Download Inference, Method and Decision PDF Online Free

Author :
Publisher : Springer Science & Business Media
ISBN 13 : 9401012377
Total Pages : 281 pages
Book Rating : 4.79/5 ( download)

DOWNLOAD NOW!


Book Synopsis Inference, Method and Decision by : R.D. Rosenkrantz

Download or read book Inference, Method and Decision written by R.D. Rosenkrantz and published by Springer Science & Business Media. This book was released on 2012-12-06 with total page 281 pages. Available in PDF, EPUB and Kindle. Book excerpt: This book grew out of previously published papers of mine composed over a period of years; they have been reworked (sometimes beyond recognition) so as to form a reasonably coherent whole. Part One treats of informative inference. I argue (Chapter 2) that the traditional principle of induction in its clearest formulation (that laws are confirmed by their positive cases) is clearly false. Other formulations in terms of the 'uniformity of nature' or the 'resemblance of the future to the past' seem to me hopelessly unclear. From a Bayesian point of view, 'learning from experience' goes by conditionalization (Bayes' rule). The traditional stum bling block for Bayesians has been to fmd objective probability inputs to conditionalize upon. Subjective Bayesians allow any probability inputs that do not violate the usual axioms of probability.

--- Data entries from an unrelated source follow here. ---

(** The handlers of NotFound (or of one kind of it) and of Forbidden, which refuse. *)
Definition or_refused {A} (not_found : exc -> bool) (m : P world A) (k : A -> P world outcome) : P world outcome :=
  let! found := try_except (let! x := m in ret (Some x))
    (fun e => match e with
              | Forbidden _ => Some (ret None)
              | _ => if not_found e then Some (ret None) else None
              end) in
  match found with Some x => k x | None => refuse end.
Definition any_not_found (e : exc) : bool := match e with NotFound _ => true | _ => false end.
Definition zone_not_found (e : exc) : bool := match e with NotFound ZoneNotFound => true | _ => false end.
Definition zone_of_request (request : request) (criterion : list (string * pyval)) : P world pyval :=
  let! criterion := lift (_zone_criterion_from_request request criterion) in
  find_zone (e_context request) criterion.

(** [_convert_to_rrset] *)
Definition live_data (records : list pyval) : R (list string) :=
  let? l := rmap (fun record =>
    let? action := getattr registry record "action" in
    if py_eq action (PStr "DELETE") then Ok []
    else let? data := getattr registry record "data" in Ok [text data]) records in
  Ok (concat l).
Definition _convert_to_rrset (zone recordset : pyval) : R (option rrset) :=
  let? own := getattr registry recordset "ttl" in
  let? ttl := (if truthy own then Ok own else getattr registry zone "ttl") in
  let? records := getattr registry recordset "records" in
  let? rdata := live_data (list_objects records) in
  match rdata with
  | [] => Ok None
  | _ =>
      let? name := getattr registry recordset "name" in
      let? type := getattr registry recordset "type" in
      let? r := from_text_list (text name) ttl (text type) rdata in Ok (Some r)
  end.

(** [_handle_record_query] *)
Definition _handle_record_query (request : request) (q_rrset : question) : P world outcome :=
  or_refused any_not_found
    (find_recordset (e_context request)
       [("name", PStr (q_name q_rrset)); ("type", PStr (q_rdtype q_rrset)); ("zones_deleted", PBool false)])
    (fun recordset =>
       or_refused zone_not_found
         (let! zone_id := attr recordset "zone_id" in zone_of_request request [("id", zone_id)])
         (fun zone =>
            let! r_rrset := lift (_convert_to_rrset zone recordset) in
            let answer := match r_rrset with Some r => [r] | None => [] end in
            ret ([Yield (Message NOERROR true answer)], None))).

(** ** Zone transfers *)

(** A row of [find_recordsets_axfr]: id, type, ttl, name, data, action. *)
Definition rrset_of_row (zone : pyval) (record : list pyval) : R rrset :=
  match record with
  | [_; type; ttl; name; data; _] =>
      let? ttl := (match ttl with
                   | PNone => getattr registry zone "ttl"
                   | v => let? n := Utils.int_of_val v in Ok (PInt n)
                   end) in
      from_text_list (text name) ttl (text type) [text data]
  | _ => Raise (Py PyIndexError)
  end.
(** The loop over the records. A renderer is the list of the RRSets it holds;
    [add_rrset] leaves it as it was when it raises TooBig. Adding the question
    raises outside the [try]. *)
Fixpoint axfr_loop (fuel : nat) (zone : pyval) (max_size : Z) (questions : list question)
    (records : list (list pyval)) (renderer : option (list rrset)) : outcome :=
  match fuel with
  | O => ([], Some (Py Blocked))
  | S fuel =>
      match records with
      | [] => (match renderer with Some held => [Yield (Packet held)] | None => [] end, None)
      | record :: rest =>
          let held := default [] renderer in
          if negb (match renderer with Some _ => true | None => fits max_size questions [] end)
          then ([], Some (Py PyException))
          else match rrset_of_row zone record with
               | Raise e => ([], Some e)
               | Ok r =>
                   if fits max_size questions (app held [r])
                   then axfr_loop fuel zone max_size questions rest (Some (app held [r]))
                   else match held with
                        | [] => ([Yield (_handle_query_error SERVFAIL)], None)
                        | _ => let '(events, e) := axfr_loop fuel zone max_size questions records None in
                               (Yield (Packet held) :: events, e)
                        end
               end
      end
  end.
(** Every record is tried at most twice. *)
Definition axfr_fuel (records : list (list pyval)) : nat := S (2 * length records).

Definition TSIG_RRSIZE : Z := 10 + 64 + 160 + 1.
Definition max_message_size (request : request) : Z :=
  let size := Z.min (conf_int "service:mdns.max_message_size") 65535 in
  if had_tsig request then (size - TSIG_RRSIZE)%Z else size.

(** [_handle_axfr]: the SOA comes first and last. *)
Definition _handle_axfr (request : request) (q_rrset : question) : P world outcome :=
  or_refused zone_not_found (zone_of_request request [("name", PStr (q_name q_rrset))])
    (fun zone =>
       let! zone_id := attr zone "id" in
       let! soa_records := find_recordsets_axfr (e_context request) [("zone_id", zone_id); ("type", PStr "SOA")] in
       let! records := find_recordsets_axfr (e_context request) [("zone_id", zone_id); ("type", PStr "!SOA")] in
       match soa_records with
       | [] => raise (Py PyIndexError)
       | soa :: _ =>
           let records := app (soa :: records) [soa] in
           ret (axfr_loop (axfr_fuel records) zone (max_message_size request) (r_question request) records None)
       end).

(** ** NOTIFY *)

(** [_handle_notify] *)
Definition _handle_notify (request : request) : P world outcome :=
  let answer code aa := [Yield (Message code aa [])] in
  match r_question request with
  | [question] =>
      let! found := try_except
        (let! zone := find_zone (e_context request)
           [("name", PStr (q_name question)); ("type", PStr "SECONDARY"); ("deleted", PBool false)] in ret (Some zone))
        (fun e => if zone_not_found e then Some (ret None) else None) in
      match found with
      | None => ret (answer NOTAUTH false, None)
      | Some zone =>
          let! master := lift (get_master_by_ip zone (e_addr request)) in
          match master with
          | None => ret (answer REFUSED false, None)
          | Some master =>
              let! name := attr zone "name" in
              let! soa_serial := lift (query_soa (e_addr request) (text name)) in
              let! serial := attr zone "serial" in
              let threads := if py_eq (PInt soa_serial) serial then [] else [ZoneSync (e_context request) zone master] in
              ret (app threads (answer NOERROR true), None)
          end
      end
  | _ => ret (answer FORMERR false, None)
  end.

(** [__call__] *)
Definition handle (request : request) : P world outcome :=
  match r_opcode request with
  | QUERY =>
      match r_question request with
      | [q_rrset] =>
          if negb (String.eqb (q_rdclass q_rrset) "IN") then refuse
          else if mem_str (q_rdtype q_rrset) ["AXFR"; "IXFR"] then _handle_axfr request q_rrset
          else _handle_record_query request q_rrset
      | _ => refuse
      end
  | NOTIFY => _handle_notify request
  | OtherOpcode => refuse
  end.

(** ** The middleware around the handler (dnsutils.py) *)

(** [TsigKeyring.get], with the decoding of base64 *)
Variable base64_decode : string -> R string.
Definition keyring_get (ctx : context) (key : string) (default : option string) : P world (option string) :=
  try_except
    (let! tsigkey := find_one tsigkey_methods ctx [("name", PStr key)] in
     let! secret := attr tsigkey "secret" in
     let! secret := lift (base64_decode (text secret)) in ret (Some secret))
    (fun e => match e with NotFound TsigKeyNotFound => Some (ret default) | _ => None end).

(** [TsigInfoMiddleware]: it attaches the key of a signed request. When the key is
    gone it returns a message where the caller iterates over responses, and a
    message of dnspython is not iterable. *)
Definition with_tsigkey (tsigkey : pyval) (id : string) (r : request) : request :=
  let c := e_context r in
  {| r_opcode := r_opcode r; r_question := r_question r; had_tsig := had_tsig r;
     e_context := {| tenant := tenant c; user := user c; is_admin := is_admin c; roles := roles c;
                     original_tenant := original_tenant c; all_tenants := all_tenants c; abandon := abandon c;
                     edit_managed_records := edit_managed_records c; hide_counts := hide_counts c;
                     show_deleted := show_deleted c; tsigkey_id := Some id |};
     e_addr := e_addr r; e_tsigkey := Some tsigkey |}.
Definition tsig_info (keyname : string) (request : request) : P world outcome :=
  if negb (had_tsig request) then handle request
  else
    let! found := try_except
      (let! k := find_one tsigkey_methods (e_context request) [("name", PStr keyname)] in ret (Some k))
      (fun e => match e with NotFound TsigKeyNotFound => Some (ret None) | _ => None end) in
    match found with
    | Some tsigkey => let! id := attr tsigkey "id" in handle (with_tsigkey tsigkey (text id) request)
    | None => raise (Py PyTypeError)
    end.
(** What [dns.message.from_wire] makes of a payload: the request, with the name of
    the key that signed it, or no request, whatever the reason. *)
Definition decoded : Type := option (opcode * list question * option string).
(** [SerializationMiddleware]: every response is put on the wire; the error response
    to a payload it can not decode is built and not yielded. *)
Definition dns_application (payload : decoded) (addr : string) : P world outcome :=
  let! ctxt := lift (get_admin_context true) in
  match payload with
  | None => ret ([], None)
  | Some (opcode, questions, key) =>
      tsig_info (default "" key)
        {| r_opcode := opcode; r_question := questions; had_tsig := match key with Some _ => true | None => false end;
           e_context := ctxt; e_addr := addr; e_tsigkey := None |}
  end.
End Handler.

(** ** Transfers from the masters (xfr.py) *)
Section Xfr.
Context `{Env} `{Services}.
Variable shuffle : list pyval -> list pyval.
Variable ask : string -> pyval -> axfr_answer.

(** [zone_sync]. [servers] is a Python list, which has no method [to_list], or None,
    when the masters of the zone are taken. *)
Definition servers_of (zone : pyval) (servers : option (list pyval)) : P world (list pyval) :=
  match servers with
  | Some (_ :: _) => raise (Py PyAttributeError)
  | _ =>
      let! masters := attr zone "masters" in
      match to_dict registry masters with PList l => ret l | _ => raise (Py PyAttributeError) end
  end.
Definition zone_sync (ctx : context) (zone : pyval) (servers : option (list pyval)) : P world unit :=
  let! servers := servers_of zone servers in
  let! name := attr zone "name" in
  let! transferred := try_except (let! z := lift (do_axfr (ask (text name)) (shuffle servers)) in ret (Some z))
                        (on XFRFailure (ret None)) in
  match transferred with
  | None => ret tt
  | Some dnspython_zone =>
      let! new := lift (from_dnspython_zone dnspython_zone) in
      let! zone := lift (update registry zone (items registry new)) in
      let! now := utcnow in
      let! zone := set_attr zone "transferred_at" (PInt now) in
      call "central" "update_zone" [zone; PBool false] ;;; ret tt
  end.
Definition perform_zone_xfr (ctx : context) (zone : pyval) : P world unit := zone_sync ctx zone None.
(** The threads that a handler starts. *)
Definition run_thread `{Dnspython} (e : event) : P world unit :=
  match e with
  | ZoneSync ctx zone master => zone_sync ctx zone (Some [master])
  | Yield _ => ret tt
  end.
End Xfr.

(** ** Asking name servers for a serial (notify.py) *)

(** An RRSet of an answer: name, class, type, and the serials of its items. *)
Record answer_rrset := { a_name : string; a_rdclass : string; a_rdtype : string; a_serials : list Z }.
Record dns_reply := { reply_code : rcode; reply_aa : bool; reply_answer : list answer_rrset }.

Many subjectivists grant that this liberality seems prodigal but own themselves unable to think of additional constraints that might plausibly be imposed. To be sure, if we could agree on the correct probabilistic representation of 'ignorance' (or absence of pertinent data), then all probabilities obtained by applying Bayes' rule to an 'informationless' prior would be objective. But familiar contra dictions, like the Bertrand paradox, are thought to vitiate all attempts to objectify 'ignorance'. BuUding on the earlier work of Sir Harold Jeffreys, E. T. Jaynes, and the more recent work ofG. E. P. Box and G. E. Tiao, I have elected to bite this bullet. In Chapter 3, I develop and defend an objectivist Bayesian approach.

The Book of Why

Download The Book of Why PDF Online Free

Author :
Publisher : Basic Books
ISBN 13 : 0465097618
Total Pages : 432 pages
Book Rating : 4.16/5 ( download)

DOWNLOAD NOW!


Book Synopsis The Book of Why by : Judea Pearl

Download or read book The Book of Why written by Judea Pearl and published by Basic Books. This book was released on 2018-05-15 with total page 432 pages. Available in PDF, EPUB and Kindle. Book excerpt: A Turing Award-winning computer scientist and statistician shows how understanding causality has revolutionized science and will revolutionize artificial intelligence "Correlation is not causation." This mantra, chanted by scientists for more than a century, has led to a virtual prohibition on causal talk. Today, that taboo is dead. The causal revolution, instigated by Judea Pearl and his colleagues, has cut through a century of confusion and established causality -- the study of cause and effect -- on a firm scientific basis. His work explains how we can know easy things, like whether it was rain or a sprinkler that made a sidewalk wet; and how to answer hard questions, like whether a drug cured an illness. Pearl's work enables us to know not just whether one thing causes another: it lets us explore the world that is and the worlds that could have been. It shows us the essence of human thought and key to artificial intelligence. Anyone who wants to understand either needs The Book of Why.